(* ===== verification/Kbufpp.v ===== *)
(** * Kbufpp: ownership in the C++ wrapper (include/kbufpp.hpp)

    [unique_fd] is a move-only owner of a kernel handle, and [Device] has one as
    its only member.  The state has the live objects with the value each holds,
    the handles the process has open, and those of them that no object owns yet
    or any more ([o_raw]: returned by a system call, or by [release]).  Closing a
    handle that is not open is an error.  The other methods of [Device] are in
    Client.v, [MappedRing] is in MappedRing.v. *)

From S2P Require Import Prelude Kernel.
#[local] Open Scope Z_scope.

Record ostate := OState {
  o_obj : gmap nat Z;
  o_open : gset Z;
  o_raw : gset Z
}.

(** What the empty owner holds, and when there is something to give back. *)
Class Handle := { h_null : Z; h_valid : Z -> bool }.

Definition fd_handle : Handle := {| h_null := -1; h_valid fd := fd >=? 0 |}.
Definition map_handle : Handle := {| h_null := 0; h_valid base := negb (base =? 0) |}.

Definition obj_get (x : nat) : prog ostate Z :=
  s <-- p_get ;; p_some UseAfterFree (o_obj s !! x).

Definition obj_set (x : nat) (v : Z) : prog ostate unit :=
  p_modify (fun s => OState (<[x := v]> (o_obj s)) (o_open s) (o_raw s)).

Definition obj_end (x : nat) : prog ostate unit :=
  p_modify (fun s => OState (delete x (o_obj s)) (o_open s) (o_raw s)).

(** [close] and [munmap] *)
Definition sys_close (v : Z) : prog ostate unit := fun s =>
  if bool_decide (v ∈ o_open s) then Done (tt, OState (o_obj s) (o_open s ∖ {[v]}) (o_raw s ∖ {[v]}))
  else Oops UseAfterFree.

(** The value leaves or enters the hands of the caller. *)
Definition give (v : Z) : prog ostate unit := p_modify (fun s => OState (o_obj s) (o_open s) ({[v]} ∪ o_raw s)).
Definition take_raw (v : Z) : prog ostate unit := p_modify (fun s => OState (o_obj s) (o_open s) (o_raw s ∖ {[v]})).

Section owner.
Context `{Handle}.

Definition own_reset (x : nat) (v : Z) : prog ostate unit :=
  old <-- obj_get x ;;
  (if h_valid old then sys_close old else p_ret tt) ;;;
  take_raw v ;;; obj_set x v.

Definition own_ctor (x : nat) (v : Z) : prog ostate unit := take_raw v ;;; obj_set x v.

(** [std::exchange(o.fd_, -1)] *)
Definition exchange (x : nat) : prog ostate Z :=
  v <-- obj_get x ;; obj_set x h_null ;;; p_ret v.

Definition own_move (x y : nat) : prog ostate unit := v <-- exchange y ;; obj_set x v.

Definition own_assign (x y : nat) : prog ostate unit :=
  if bool_decide (x <> y) then own_reset x h_null ;;; v <-- exchange y ;; obj_set x v
  else p_ret tt.

Definition own_release (x : nat) : prog ostate Z :=
  v <-- exchange x ;; (if h_valid v then give v else p_ret tt) ;;; p_ret v.

Definition own_dtor (x : nat) : prog ostate unit := own_reset x h_null ;;; obj_end x.

(** [Device::Device], from the answer of [open]: [inr] is the exception, and the
    member [fd_] is destroyed on the way out. *)
Definition Device_ctor (x : nat) (opened : Z) : prog ostate (unit + unit) :=
  own_ctor x opened ;;;
  fd <-- obj_get x ;;
  if negb (h_valid fd) then own_dtor x ;;; p_ret (inr tt) else p_ret (inl tt).
End owner.

(** ** Programs

    A system call returns a new handle; an owner is made from a handle in hand
    (or from the empty value), moved, assigned, reset, released, destroyed; the
    caller closes a handle of its own.  A [Device] is made from the answer of
    [open], and moves as its descriptor does. *)
Inductive oop : Set :=
  | OOpen (v : Z)
  | OCtor (x : nat) (v : Z)
  | OMove (x y : nat)
  | OAssign (x y : nat)
  | OReset (x : nat) (v : Z)
  | ORelease (x : nat)
  | ODtor (x : nat)
  | OClose (v : Z)
  | ODevice (x : nat) (v : Z).

Section programs.
Context `{Handle}.

Definition own_op (o : oop) : prog ostate unit :=
  match o with
  | OOpen v => p_modify (fun s => OState (o_obj s) ({[v]} ∪ o_open s) ({[v]} ∪ o_raw s))
  | OCtor x v => own_ctor x v
  | OMove x y => own_move x y
  | OAssign x y => own_assign x y
  | OReset x v => own_reset x v
  | ORelease x => own_release x ;;; p_ret tt
  | ODtor x => own_dtor x
  | OClose v => sys_close v
  | ODevice x v => Device_ctor x v ;;; p_ret tt
  end.

(** What C++ and the caller's own discipline ask of a call: objects are used
    while they live, and only a handle one has is passed on. *)
Definition oop_ok (o : oop) (s : ostate) : Prop :=
  match o with
  | OOpen v => h_valid v = true /\ v ∉ o_open s
  | OCtor x v => o_obj s !! x = None /\ (v ∈ o_raw s \/ v = h_null)
  | OMove x y => o_obj s !! x = None /\ is_Some (o_obj s !! y)
  | OAssign x y => is_Some (o_obj s !! x) /\ is_Some (o_obj s !! y)
  | OReset x v => is_Some (o_obj s !! x) /\ (v ∈ o_raw s \/ v = h_null)
  | ORelease x => is_Some (o_obj s !! x)
  | ODtor x => is_Some (o_obj s !! x)
  | OClose v => v ∈ o_raw s
  | ODevice x v => o_obj s !! x = None /\ (v ∈ o_raw s \/ v = h_null)
  end.

Inductive own_run : ostate -> list oop -> ostate -> Prop :=
  | or_nil s : own_run s [] s
  | or_snoc s os s1 o s2 :
      own_run s os s1 -> oop_ok o s1 -> own_op o s1 = Done (tt, s2) -> own_run s (os ++ [o]) s2.
End programs.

════════

## TASK INSTRUCTIONS
Each line in the listing above from the one containing "[open], and moves" through the one containing "Inductive own_run : ostate" should be repeated exactly, and no other line.

## SOLUTION
    [open], and moves as its descriptor does. *)
Inductive oop : Set :=
  | OOpen (v : Z)
  | OCtor (x : nat) (v : Z)
  | OMove (x y : nat)
  | OAssign (x y : nat)
  | OReset (x : nat) (v : Z)
  | ORelease (x : nat)
  | ODtor (x : nat)
  | OClose (v : Z)
  | ODevice (x : nat) (v : Z).

Section programs.
Context `{Handle}.

Definition own_op (o : oop) : prog ostate unit :=
  match o with
  | OOpen v => p_modify (fun s => OState (o_obj s) ({[v]} ∪ o_open s) ({[v]} ∪ o_raw s))
  | OCtor x v => own_ctor x v
  | OMove x y => own_move x y
  | OAssign x y => own_assign x y
  | OReset x v => own_reset x v
  | ORelease x => own_release x ;;; p_ret tt
  | ODtor x => own_dtor x
  | OClose v => sys_close v
  | ODevice x v => Device_ctor x v ;;; p_ret tt
  end.

(** What C++ and the caller's own discipline ask of a call: objects are used
    while they live, and only a handle one has is passed on. *)
Definition oop_ok (o : oop) (s : ostate) : Prop :=
  match o with
  | OOpen v => h_valid v = true /\ v ∉ o_open s
  | OCtor x v => o_obj s !! x = None /\ (v ∈ o_raw s \/ v = h_null)
  | OMove x y => o_obj s !! x = None /\ is_Some (o_obj s !! y)
  | OAssign x y => is_Some (o_obj s !! x) /\ is_Some (o_obj s !! y)
  | OReset x v => is_Some (o_obj s !! x) /\ (v ∈ o_raw s \/ v = h_null)
  | ORelease x => is_Some (o_obj s !! x)
  | ODtor x => is_Some (o_obj s !! x)
  | OClose v => v ∈ o_raw s
  | ODevice x v => o_obj s !! x = None /\ (v ∈ o_raw s \/ v = h_null)
  end.

Inductive own_run : ostate -> list oop -> ostate -> Prop :=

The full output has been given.